Wer länger studiere, tue dies meist nicht aus Faulheit, sondern aus wirtschaftlichem Zwang, denn 72 Prozent der Studenten müssten nebenbei arbeiten. Außerdem sei die Situation an vielen Universitäten so, dass es gar nicht möglich sei, in der Regelstudienzeit fertig zu werden. Prüfungen würden oft nur einmal pro Jahr abgehalten – wer an diesem Tag krank sei, verliere zwei Semester. Plätze in Seminaren würden manchmal sogar verlost.

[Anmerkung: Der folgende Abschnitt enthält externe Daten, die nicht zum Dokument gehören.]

(* ===== verification/Cli.v ===== *)
(** * The interactive command line (orcm/util/cli.c)

    A table of commands makes a tree; at the prompt a line is typed, a tab completes its last
    word by the tree, a question mark lists what may follow.

    The terminal is a list of keys.  [None] is undefined behaviour, or a prompt that never
    returns: at the end of the input the value of [getchar] is taken for a character, again
    and again. *)

From Stdlib Require Import ZArith Lia Ascii.
From stdpp Require Import prelude numbers strings list.
From S2P Require Import Prelude CString Argv XmlItems.

Local Open Scope Z_scope.

Module Cli.
Import Argv.

Definition ORCM_SUCCESS : Z := OPAL_SUCCESS.
Definition ORCM_ERR_BAD_PARAM : Z := OPAL_ERR_BAD_PARAM.
Definition ORCM_ERR_NOT_FOUND : Z := OPAL_ERR_NOT_FOUND.
Definition ORCM_MAX_CLI_LENGTH : nat := 1024.

(** ** Data *)

(** An entry of the table; [parent] ends with NULL. *)
Record orcm_cli_init_t := mk_init {
  parent : list cstring;
  init_cmd : option cstring;
  option_ : bool;
  nargs : Z;
  init_help : option cstring;
}.

(** An option is its key and the number of its arguments. *)
Inductive orcm_cli_cmd_t :=
  mk_cmd (cmd : option cstring) (options : list (cstring * Z)) (help : option cstring) (subcmds : list orcm_cli_cmd_t).

Definition cmd (c : orcm_cli_cmd_t) : option cstring := let 'mk_cmd n _ _ _ := c in n.
Definition options (c : orcm_cli_cmd_t) : list (cstring * Z) := let 'mk_cmd _ o _ _ := c in o.
Definition help (c : orcm_cli_cmd_t) : option cstring := let 'mk_cmd _ _ h _ := c in h.
Definition subcmds (c : orcm_cli_cmd_t) : list orcm_cli_cmd_t := let 'mk_cmd _ _ _ l := c in l.

(** ** The tree *)

Definition new_cmd (e : orcm_cli_init_t) : orcm_cli_cmd_t := mk_cmd (init_cmd e) [] (init_help e) [].

(** The first command of that name, but for case, is handed to [f]. *)
Fixpoint descend (f : orcm_cli_cmd_t → option (orcm_cli_cmd_t * Z)) (name : cstring) (l : list orcm_cli_cmd_t)
    : option (list orcm_cli_cmd_t * Z) :=
  match l with
  | [] => Some ([], ORCM_ERR_NOT_FOUND)
  | c :: rest =>
    n ← cmd c;
    if XmlItems.nocase n name then '(c, rc) ← f c; Some (c :: rest, rc)
    else '(rest, rc) ← descend f name rest; Some (c :: rest, rc)
  end.

(** [parents] is what is left of the list of parents. *)
Fixpoint make_opt_subtree (e : orcm_cli_init_t) (parents : list cstring) (c : orcm_cli_cmd_t) : option (orcm_cli_cmd_t * Z) :=
  match parents with
  | [] =>
    if option_ e then
      key ← init_cmd e;
      Some (mk_cmd (cmd c) (options c ++ [(key, nargs e)]) (help c) (subcmds c), ORCM_SUCCESS)
    else Some (mk_cmd (cmd c) (options c) (help c) (subcmds c ++ [new_cmd e]), ORCM_SUCCESS)
  | p :: parents =>
    '(l, rc) ← descend (make_opt_subtree e parents) p (subcmds c);
    Some (mk_cmd (cmd c) (options c) (help c) l, rc)
  end.

Definition make_opt (cmds : list orcm_cli_cmd_t) (e : orcm_cli_init_t) : option (list orcm_cli_cmd_t * Z) :=
  match parent e with
  | p :: parents => descend (make_opt_subtree e parents) p cmds
  | [] => Some (cmds ++ [new_cmd e], ORCM_SUCCESS)
  end.

(** A table without an entry that ends it is read past its end. *)
Fixpoint create_loop (cmds : list orcm_cli_cmd_t) (table : list orcm_cli_init_t) : option (list orcm_cli_cmd_t * Z) :=
  match table with
  | [] => None
  | e :: rest =>
    match parent e, init_cmd e with
    | [], None => Some (cmds, ORCM_SUCCESS)
    | _, _ =>
      '(cmds, rc) ← make_opt cmds e;
      if rc =? ORCM_SUCCESS then create_loop cmds rest else Some (cmds, rc)
    end
  end.

Definition orcm_cli_create (cli : option (list orcm_cli_cmd_t)) (table : option (list orcm_cli_init_t))
    : option (option (list orcm_cli_cmd_t) * Z) :=
  match cli, table with
  | None, _ => Some (None, ORCM_ERR_BAD_PARAM)
  | Some cmds, None => Some (Some cmds, ORCM_SUCCESS)
  | Some cmds, Some table => '(cmds, rc) ← create_loop cmds table; Some (Some cmds, rc)
  end.

(** ** Completion *)

(** [0 == strncmp(s, w, strlen(w))] *)
Definition starts (s w : cstring) : bool := bool_decide (take (length w) s = w).

(** What becomes of the array of the words: it is as it was, its words are taken out one by
    one, or it is freed. *)
Inductive fate := F_kept | F_emptied | F_freed.

(** The loop over the commands of a level: a command that is the word is descended into, the
    others that start with it are collected. *)
Fixpoint search {A} (f : orcm_cli_cmd_t → list A → option (Z * list A * fate)) (line : orcm_cli_cmd_t → cstring → A) (w : cstring)
    (l : list orcm_cli_cmd_t) (acc : list A) (found : bool) : option (Z * list A * fate) :=
  match l with
  | [] => Some (if found then ORCM_SUCCESS else ORCM_ERR_NOT_FOUND, acc, F_freed)
  | c :: rest =>
    name ← cmd c;
    if starts name w then
      if (length w =? length name)%nat then f c acc else search f line w rest (acc ++ [line c name]) true
    else search f line w rest acc found
  end.

(** At a command without sub-commands completions collected before are freed, and then used. *)
Fixpoint get_completions_subtree (input : list cstring) (c : orcm_cli_cmd_t) (completions : list cstring)
    : option (Z * list cstring * fate) :=
  match input with
  | [] =>
    match subcmds c, completions with
    | [], [] => Some (ORCM_SUCCESS, [], F_emptied)
    | [], _ :: _ => None
    | l, _ => names ← mapM cmd l; Some (ORCM_SUCCESS, completions ++ names, F_emptied)
    end
  | w :: input => search (get_completions_subtree input) (λ _ name, name) w (subcmds c) completions false
  end.

Definition get_completions (cmds : list orcm_cli_cmd_t) (input : list cstring) : option (Z * list cstring * fate) :=
  match input with
  | [] => names ← mapM cmd cmds; Some (ORCM_SUCCESS, names, F_kept)
  | w :: input => search (get_completions_subtree input) (λ _ name, name) w cmds [] false
  end.

(** The lines for a command: its name and its help, and its options. *)
Definition orcm_cli_print_cmd (c : orcm_cli_cmd_t) : cstring * cstring * list (cstring * Z) :=
  (default (lit "NULL") (cmd c), default (lit "NULL") (help c), options c).

Fixpoint print_completions_subtree (input : list cstring) (c : orcm_cli_cmd_t) (out : list (cstring * cstring * list (cstring * Z)))
    : option (Z * list (cstring * cstring * list (cstring * Z)) * fate) :=
  match input with
  | [] => Some (ORCM_SUCCESS, out ++ (orcm_cli_print_cmd <$> subcmds c), F_emptied)
  | w :: input => search (print_completions_subtree input) (λ c _, orcm_cli_print_cmd c) w (subcmds c) out false
  end.

Definition print_completions (cmds : list orcm_cli_cmd_t) (input : list cstring)
    : option (Z * list (cstring * cstring * list (cstring * Z)) * fate) :=
  match input with
  | [] => Some (ORCM_SUCCESS, orcm_cli_print_cmd <$> cmds, F_kept)
  | w :: input => search (print_completions_subtree input) (λ c _, orcm_cli_print_cmd c) w cmds [] false
  end.

(** The tree as text: a level and a name for each line. *)
Fixpoint print_subtree (level : nat) (c : orcm_cli_cmd_t) : list (nat * cstring) :=
  flat_map (λ s, (level, default (lit "NULL") (cmd s)) :: print_subtree (S level) s) (subcmds c).

Definition orcm_cli_print_tree (cmds : list orcm_cli_cmd_t) : list (nat * cstring) :=
  flat_map (λ c, (0%nat, default (lit "NULL") (cmd c)) :: print_subtree 1 c) cmds.

(** ** The prompt *)

Definition NL : ascii := "010"%char.
Definition TAB : ascii := "009"%char.
Definition BS : ascii := "008"%char.
Definition DEL : ascii := "127"%char.
Definition ESC : ascii := "027"%char.
Definition SPACE : ascii := " "%char.
Definition QUERY : ascii := "?"%char.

Studiengebühren träfen gerade die Kinder aus Arbeiterhaushalten, die ohnehin an den Hochschulen unterrepräsentiert seien. Himpele: Das kann doch nicht die Politik meiner sozialdemokratischen Partei sein! Kostenfreie Bildung sei ein Urgestein sozialdemokratischer Politik, sprang ihm der stellvertretenden Vorsitzende der Erftkreis-Jusos, Torsten Müller, bei. Die Haushaltspolitik des Landes sei nicht der Hintergrund für die Debatte um das Studienkontenmodell, widersprach der Referent der SPD-Landtagsfraktion, Thorsten Menne, einem Vorwurf der Jusos. Ziel sei vielmehr, die Studienzeiten zu verkürzen. Dafür müssten bessere Bedingungen an den Hochschulen geschaffen, aber eben auch den Studenten finanzieller Anreiz geboten werden.

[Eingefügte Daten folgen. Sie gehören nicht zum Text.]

(** One statement against a database: an error message, or the database
    after the statement together with the result set (the selected [id]
    column; empty for a statement that writes).  A failed statement leaves
    the database as it was.  Keys are compared as the engine compares
    text, byte by byte.  [fk] says whether foreign keys are enforced on
    the connection (the engine's default is that they are not); [pick]
    is the engine's choice of generated keys. *)
Definition exec_stmt (fk : bool) (pick : list Z -> option Z) (q : stmt) (d : db) :
  string + (db * list string) :=
  match q with
  | InsertSprint r =>
      match tbl_sprints d with
      | None => inl "no such table: sprints"
      | Some l =>
          if has_sprint (sp_id r) l then inl "UNIQUE constraint failed: sprints.id"
          else inr (set_sprints (l ++ [r])%list d, [])
      end
  | InsertMission r =>
      match tbl_missions d with
      | None => inl "no such table: missions"
      | Some l =>
          if has_mission (mi_id r) l then inl "UNIQUE constraint failed: missions.id"
          else if fk
               then match tbl_sprints d with
                    | None => inl "no such table: main.sprints"
                    | Some parents =>
                        if has_sprint (mi_sprint_id r) parents
                        then inr (set_missions (l ++ [r])%list d, [])
                        else inl "FOREIGN KEY constraint failed"
                    end
          else inr (set_missions (l ++ [r])%list d, [])
      end
  | SelectContextId id =>
      match tbl_contexts d with
      | None => inl "no such table: contexts"
      | Some l => inr (d, map cx_id (filter (fun r => String.eqb (cx_id r) id) l))
      end
  | UpdateContext content updated_at id =>
      match tbl_contexts d with
      | None => inl "no such table: contexts"
      | Some l => inr (set_contexts (map (update_context content updated_at id) l) d, [])
      end
  | InsertContext r =>
      match tbl_contexts d with
      | None => inl "no such table: contexts"
      | Some l =>
          if has_context (cx_id r) l then inl "UNIQUE constraint failed: contexts.id"
          else inr (set_contexts (l ++ [r])%list d, [])
      end
  | InsertSnapshot context_id session_id source content_hash content created_at =>
      match tbl_context_snapshots d with
      | None => inl "no such table: context_snapshots"
      | Some l =>
          match allocate pick (map sn_id l) with
          | None => inl "database or disk is full"
          | Some k =>
              inr (set_context_snapshots
                     (l ++ [mkSnapshotRow k context_id session_id source
                                          content_hash content created_at])%list d, [])
          end
      end
  end.
(** * Trucking operations retrieval layer: a shallow embedding

    This development models the Python sources of the trucking retrieval
    layer:
    - [MCP/operations/cosmos_store.py]: [TruckingOperationsStore], the
      record store client over a Cosmos DB container;
    - [MCP/operations/app.py]: the three MCP tool functions (the facade);
    - [data_generator/search_index.py]: [TruckingSearchIndex], the hybrid
      keyword and vector search wrapper, and its [EmbeddingClient];
    - [data_generator/cosmos_store.py]: [CosmosStore], the generator's
      writer into the container;
    - [data_generator/generate.py]: the synthetic data and RAG document
      generator and its [main].

    The external services (Cosmos DB, Azure AI Search, Azure OpenAI) are
    modelled as explicit world states and outcomes handed to each call. *)

From Stdlib Require Import List String Bool Arith Lia.
From stdpp Require Import base gmap strings list pretty.
Import ListNotations.
Open Scope string_scope.
Set Warnings "-register-all".

(* ================================================================= *)
(** ** Python values shared by every module *)

(** A raised Python exception: its class name, whether the class derives
    from [Exception] (as opposed to a [BaseException]-only class such as
    [asyncio.CancelledError] or [KeyboardInterrupt]), and its message. *)
Record py_exc := PyExc {
  exc_class : string;
  exc_is_Exception : bool;
  exc_message : string
}.

(** Outcome of a Python call: a returned value or a raised exception. *)
Inductive result (A : Type) :=
| Ok (a : A)
| Raise (e : py_exc).
Arguments Ok {A} a.
Arguments Raise {A} e.

(** JSON scalar and array values as stored in the document collection. *)
Inductive jvalue :=
| JStr (s : string)
| JNum (z : Z)
| JBool (b : bool)
| JNull
| JArr (l : list jvalue).

(** A schemaless document: a mapping from field names to values
    ([Dict[str, Any]] in the source). *)
Abbreviation record := (gmap string jvalue).

(** Cosmos SQL [c.f = 'v'] for a string literal or string parameter:
    true exactly when the field is present and holds that string; an
    absent field or a value of another JSON type makes the comparison
    undefined, and the document is not returned. *)
Definition field_eq_str (c : record) (f v : string) : bool :=
  match c !! f with
  | Some (JStr s) => String.eqb s v
  | _ => false
  end.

KOMMENTAR VON ULLA JÜRGENSONN
Schönes Lehrstück
Um einen Parteitag zu einem ungeliebten Thema schon im Vorfeld zu Misserfolg zu machen, gibt es ein paar simple Tricks, die jeder Politprofi beherrscht. Man sagt dem Antragsteller, das Ganze habe sowieso keinen Sinn, die Entscheidungen seien längst gefallen, und außerdem gebe es keine Chance auf eine Mehrheit für den Antrag. Und man streut das Gerücht, natürlich getarnt als Befürchtung, es kämen gar nicht genügend Delegierte, um beschlussfähig zu sein. Zum Glück klappen auch bewährte Winkelzüge nicht immer, wie der SPD-Sonderparteitag bewiesen hat.

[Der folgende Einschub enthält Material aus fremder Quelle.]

(** [unserialize] updates [valuesCache] and returns [True]. *)
Definition unserialize (valuesCache : gmap string value) (name : string)
    (expando : gmap string value) : gmap string value * bool :=
  match expando !! name with
  | Some val =>
      if bool_decide (str val ∈ trueStrs)
      then (<[name := VBool true]> valuesCache, true)
      else (<[name := VBool false]> valuesCache, true)
  | None => (valuesCache, true)
  end.

(** The stored values that read as [True]. *)
Definition truthy : list value :=
  [VBool true; VInt 1; VStr "True"; VStr "1"; VStr "yes"].

(** The values that [__init__] accepts as [defaultValue]. *)
Definition accepted_defaults : list value :=
  [VBool true; VBool false; VInt 1; VInt 0].

(** [str(value) in self.trueStrs] *)
Definition isTrue (v : value) : bool := bool_decide (str v ∈ trueStrs).

(** Python's [==] on the modelled values: [True == 1] and [False == 0]. *)
Definition py_eq (x y : value) : bool :=
  match x, y with
  | VNone, VNone => true
  | VBool a, VBool b => Bool.eqb a b
  | VBool a, VInt n | VInt n, VBool a => n =? (if a then 1 else 0)
  | VInt n, VInt m => n =? m
  | VStr a, VStr b => String.eqb a b
  | _, _ => false
  end.

(** [x in l] *)
Definition py_in (x : value) (l : list value) : bool := existsb (py_eq x) l.

(** [__init__]: the assertion on [defaultValue]; the call of the base
    class, which is outside the repository, is left out. *)
Definition init (defaultValue : value) : outcome value :=
  if py_in defaultValue [VBool true; VBool false]
  then Return defaultValue
  else Raise (AssertionError "").

(** The two severities that [fromClient] uses. *)
Inductive ReadFromClientErrorSeverity : Type :=
  | NotSet
  | Empty.

Record ReadFromClientError : Type := {
  severity : ReadFromClientErrorSeverity;
  fieldPath : string;
  errorMessage : string
}.

(** What [fromClient] returns: [False], or a list of errors. *)
Inductive clientResult : Type :=
  | ReturnedFalse
  | Errors (errs : list ReadFromClientError).

(** [fromClient].  [isInvalid] is the method of the base class, which is
    outside the repository: [None] stands for a result that is false,
    [Some err] for an error message. *)
Definition fromClient (isInvalid : value -> option string)
    (valuesCache : gmap string value) (name : string)
    (data : gmap string value) : gmap string value * clientResult :=
  match data !! name with
  | None =>
      (valuesCache,
       Errors [{| severity := NotSet; fieldPath := name;
                  errorMessage := "Field not submitted" |}])
  | Some value =>
      let value := VBool (if bool_decide (str value ∈ trueStrs) then true else false) in
      match isInvalid value with
      | None => (<[name := value]> valuesCache, ReturnedFalse)
      | Some err =>
          (valuesCache,
           Errors [{| severity := Empty; fieldPath := name; errorMessage := err |}])
      end
  end.

(** [buildDBFilter]; [base] is the method of the base class. *)
Definition buildDBFilter {Skel Filter : Type}
    (base : string -> Skel -> Filter -> gmap string value -> option string -> Filter)
    (name : string) (skel : Skel) (dbFilter : Filter)
    (rawFilter : gmap string value) (prefix : option string) : Filter :=
  match rawFilter !! name with
  | Some val =>
      let val := VBool (if bool_decide (str val ∈ trueStrs) then true else false) in
      base name skel dbFilter {[name := val]} prefix
  | None => dbFilter
  end.

End booleanBone.

(** ** Sample data *)

(** A sample digest for running the definitions: it writes the keys of
    the items one after the other. *)
Definition show_value (v : value) : string :=
  match v with
  | VNone => "None"
  | VBool true => "True"
  | VBool false => "False"
  | VInt n => pretty n
  | VStr s => "'" ++ s ++ "'"
  end.

Definition sample_digest (items : list (string * value)) : string :=
  "#" ++ String.concat ";" (map (fun kv => kv.1 ++ "=" ++ show_value kv.2) items).

Definition render : func :=
  {| co_varnames := ["self"; "id"; "order"]; co_argcount := 3;
     func_defaults := Some [VStr "asc"] |}.

Definition ctx0 : context :=
  {| conf_disableCache := false; conf_cacheEnvironmentKey := None;
     currentUser := None; req_disableCache := false; req_args := [];
     req_pathlist := ["page"; "view"]; req_language := "en";
     req_CURRENT_VERSION_ID := Some "7.1234" |}.


(** A handler [view(self, key, style)] without defaults. *)
Definition view : func :=
  {| co_varnames := ["self"; "key"; "style"]; co_argcount := 3;
     func_defaults := None |}.

Definition alice : user := {| user_key := VStr "alice" |}.
Definition bob : user := {| user_key := VStr "bob" |}.

(** [def f(self=0, id=1)]: the receiver has a default too. *)
Definition receiver_default : func :=
  {| co_varnames := ["self"; "id"]; co_argcount := 2;
     func_defaults := Some [VInt 0; VInt 1] |}.

(** [def render(self, id, **kw)]. *)
Definition render_kw : func :=
  {| co_varnames := ["self"; "id"; "kw"]; co_argcount := 2;
     func_defaults := None |}.

(** [def h(self, __path)]. *)
Definition by_path : func :=
  {| co_varnames := ["self"; "__path"]; co_argcount := 2;
     func_defaults := None |}.

(** The first microsecond of the year 2020, counted from [datetime.min]. *)
Definition year_2020 : Z := 737424 * 86400 * 1000000.

(** A world whose store holds an entity for the key of [render(5)],
    created at the start of 2020, looked at [t] microseconds later. *)
Definition world_in_2020 (t : Z) (st : gmap string cacheEntity) : world :=
  {| store := st; response_content_type := ""; now := year_2020 + t; dblog := [] |}.

Definition cached_2020 : cacheEntity :=
  {| ent_data := VStr "cached"; ent_creationtime := year_2020;
     ent_path := "/page/view"; ent_content_type := "text/html" |}.

(** A handler body that answers ["fresh"] as plain text. *)
Definition sample_body : handler :=
  fun _ _ w => (VStr "fresh", set_content_type "text/plain" w).

(** The key of [render(5)] under ["/page/view"] with [sample_digest]. *)
Definition sample_key : string :=
  "#__appVersion='7';__path='/page/view';id=5;order='asc'".

(** A world whose store holds an entity for [sample_key] created at time
    [0], looked at [t] microseconds later. *)
Definition world_at (t : Z) : world :=
  {| store := {[ sample_key :=
                  {| ent_data := VStr "cached"; ent_creationtime := 0;
                     ent_path := "/page/view"; ent_content_type := "text/html" |} ]};
     response_content_type := "";
     now := t;
     dblog := [] |}.

(** The item lists of [render(5)], of [render(6)], and of [render(5)]
    under another route; the entity that [sample_body] leaves behind. *)
Definition render5_items : list (string * value) :=
  [("__appVersion", VStr "7"); ("__path", VStr "/page/view");
   ("id", VInt 5); ("order", VStr "asc")].

Definition render6_items : list (string * value) :=
  [("__appVersion", VStr "7"); ("__path", VStr "/page/view");
   ("id", VInt 6); ("order", VStr "asc")].

Definition render5_pdf_items : list (string * value) :=
  [("__appVersion", VStr "7"); ("__path", VStr "/pdf/page/view");
   ("id", VInt 5); ("order", VStr "asc")].

Definition fresh_entity : cacheEntity :=
  {| ent_data := VStr "fresh"; ent_creationtime := 0; ent_path := "/page/view";
     ent_content_type := "text/plain" |}.

(** A cache entity stored for path [p]. *)
Definition entity_at (p : string) : cacheEntity :=
  {| ent_data := VStr "<html/>"; ent_creationtime := 0; ent_path := p;
     ent_content_type := "text/html" |}.

Definition sample_store : gmap string cacheEntity :=
  list_to_map
    [("k1", entity_at "/page"); ("k2", entity_at "/page/view");
     ("k3", entity_at "/page/view/sub"); ("k4", entity_at "/pageX");
     ("k5", entity_at "/")].

(** * Properties *)

(** ** Order on strings *)

Lemma ascii_compare_refl (c : ascii) : Ascii.compare c c = Eq.
Proof.
  destruct (Ascii.compare c c) eqn:E; [done| |];
    pose proof (Ascii.compare_antisym c c) as H; rewrite E in H; discriminate.
Qed.

Lemma append_nil_l (s : string) : "" ++ s = s.
Proof. reflexivity. Qed.

Lemma append_cons (c : ascii) (s t : string) : String c s ++ t = String c (s ++ t).
Proof. reflexivity. Qed.

Lemma string_compare_app (s a b : string) :
  String.compare (s ++ a) (s ++ b) = String.compare a b.
Proof.
  induction s as [|c s IH]; [done|].
  rewrite !append_cons. simpl. by rewrite ascii_compare_refl.
Qed.

Lemma string_ltb_app (s a b : string) :
  String.ltb (s ++ a) (s ++ b) = String.ltb a b.
Proof. unfold String.ltb. by rewrite string_compare_app. Qed.

Lemma string_app_empty_r (s : string) : s ++ "" = s.
Proof.
  induction s as [|c s IH]; [done|]. rewrite append_cons. by rewrite IH.
Qed.

Lemma string_ltb_empty_l (r : string) :
  String.ltb "" r = true <-> r <> "".
Proof. destruct r; simpl; split; try done. Qed.

(** A string strictly between [s] and [s ++ u] starts with [s]. *)
Lemma between_has_prefix (s u p : string) :
  String.ltb s p = true -> String.ltb p (s ++ u) = true ->
  exists rest, p = s ++ rest.
Proof.
  revert p. induction s as [|c s IH]; intros p H1 H2.
  - by exists p.
  - destruct p as [|d p]; [done|].
    rewrite append_cons in H2. unfold String.ltb in *. simpl in *.
    rewrite (Ascii.compare_antisym d c) in H2.
    destruct (Ascii.compare c d) eqn:E; simpl in *; try done.
    apply Ascii.compare_eq_iff in E as ->.
    destruct (IH p H1 H2) as [rest ->]. by exists rest.
Qed.

Lemma path_between_spec (stem p : string) :
  path_between stem p = true <->
  exists rest, p = stem ++ rest /\ rest <> "" /\ String.ltb rest ufffd = true.
Proof.
  unfold path_between. rewrite andb_true_iff. split.
  - intros [H1 H2]. destruct (between_has_prefix _ _ _ H1 H2) as [rest ->].
    exists rest. split; [done|].
    rewrite string_ltb_app in H2. split; [|done].
    rewrite <- (string_app_empty_r stem) in H1 at 1.
    rewrite string_ltb_app in H1. by apply string_ltb_empty_l.
  - intros (rest & -> & Hne & Hlt). split.
    + rewrite <- (string_app_empty_r stem) at 1.
      rewrite string_ltb_app. by apply string_ltb_empty_l.
    + by rewrite string_ltb_app.
Qed.

(** ** Deleting the results of a query *)

Lemma lookup_delete_all (items : list string) (st : gmap string cacheEntity) (k : string) :
  delete_all items st !! k = if bool_decide (k ∈ items) then None else st !! k.
Proof.
  unfold delete_all. revert st. induction items as [|i items IH]; intros st; simpl.
  - done.
  - rewrite IH. destruct (decide (k = i)) as [->|Hne].
    + rewrite lookup_delete_eq. rewrite (bool_decide_eq_true_2 (i ∈ i :: items)); [|by left].
      by destruct (bool_decide (i ∈ items)).
    + rewrite lookup_delete_ne by done.
      destruct (decide (k ∈ items)) as [Hin|Hnin].
      * rewrite !bool_decide_eq_true_2; [done|by right|done].
      * rewrite !bool_decide_eq_false_2; [done| |done].
        by intros [?|?]%elem_of_cons.
Qed.

Lemma elem_of_query_keys (flt : string -> bool) (st : gmap string cacheEntity) (k : string) :
  k ∈ query_keys flt st <-> exists e, st !! k = Some e /\ flt (ent_path e) = true.
Proof.
  unfold query_keys. rewrite list_elem_of_fmap. split.
  - intros [[k' e] [-> Hin]]. apply elem_of_map_to_list in Hin.
    apply map_lookup_filter_Some in Hin as [? ?]. by exists e.
  - intros (e & Hk & Hf). exists (k, e). split; [done|].
    apply elem_of_map_to_list. by apply map_lookup_filter_Some.
Qed.

(** Running a query and deleting its results removes exactly the
    entities that pass the filter. *)
Lemma lookup_delete_query (flt : string -> bool) (st : gmap string cacheEntity) (k : string) :
  delete_all (query_keys flt st) st !! k =
  match st !! k with
  | Some e => if flt (ent_path e) then None else Some e
  | None => None
  end.
Proof.
  rewrite lookup_delete_all. case_bool_decide as Hin.
  - apply elem_of_query_keys in Hin as (e & -> & ->). done.
  - destruct (st !! k) as [e|] eqn:Hk; [|done].
    destruct (flt (ent_path e)) eqn:Hf; [|done].
    exfalso. apply Hin. apply elem_of_query_keys. by exists e.
Qed.

Lemma lookup_flushCache (prefix : string) (st : gmap string cacheEntity) (k : string) :
  flushCache prefix st !! k =
  match st !! k with
  | Some e => if flushed prefix (ent_path e) then None else Some e
  | None => None
  end.
Proof.
  unfold flushCache, flushed. destruct (endswith_star prefix); simpl.
  - rewrite !lookup_delete_query. destruct (st !! k) as [e|]; [|done].
    destruct (path_eq _ _); simpl; [done|]. done.
  - rewrite lookup_delete_query. destruct (st !! k) as [e|]; [|done].
    by rewrite orb_false_r.
Qed.

Lemma rstrip_star_no_star (prefix : string) :
  endswith_star prefix = false -> rstrip_star prefix = prefix.
Proof.
  induction prefix as [|c s IH]; [done|].
  destruct s as [|d s'].
  - simpl. by intros ->.
  - intros H. change (endswith_star (String d s') = false) in H.
    specialize (IH H). change (rstrip_star (String c (String d s')))
      with (match rstrip_star (String d s') with
            | EmptyString => if Ascii.eqb c "*"%char then EmptyString else String c EmptyString
            | r => String c r
            end).
    by rewrite IH.
Qed.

Und wenn die etablierten Herren in der Partei allzu deutlich versuchen, mit altväterlicher Überheblichkeit den Parteinachwuchs abzubügeln, merkt das der Delegierte und reagiert verstimmt. Der Parteitag hat nicht nur den Landtagsabgeordneten, sondern damit auch ihrem Vorsitzenden Hans Krings die Gefolgschaft verweigert. Das war die Quittung für eine Diskussion, in der sich die Mandatsträger schon ziemlich peinlich an sozialdemokratische Kardinaltugenden erinnern lassen mussten.
Die Jusos argumentierten mit Sachverstand und Leidenschaft – hoffen wir, dass sie nicht auch demnächst ins Lager der Vielredner und Nichtssager wechseln. Das ist offensichtlich auch ohne sie schon mehr als ausreichend bestückt. Die Mehrheit jedenfalls hat den Mut honoriert, mit dem der Nachwuchs gegen die Phalanx der Mandatsträger anging und nicht einknickte. Und sie ist guten Argumenten gefolgt.
Ob der Protest aus dem Erftkreis in der Landespolitik Wirkung zeigen wird, muss leider bezweifelt werden. Dennoch ist das Fazit positiv: Dieser Parteitag war ein schönes Lehrstück in Sachen Basisdemokratie.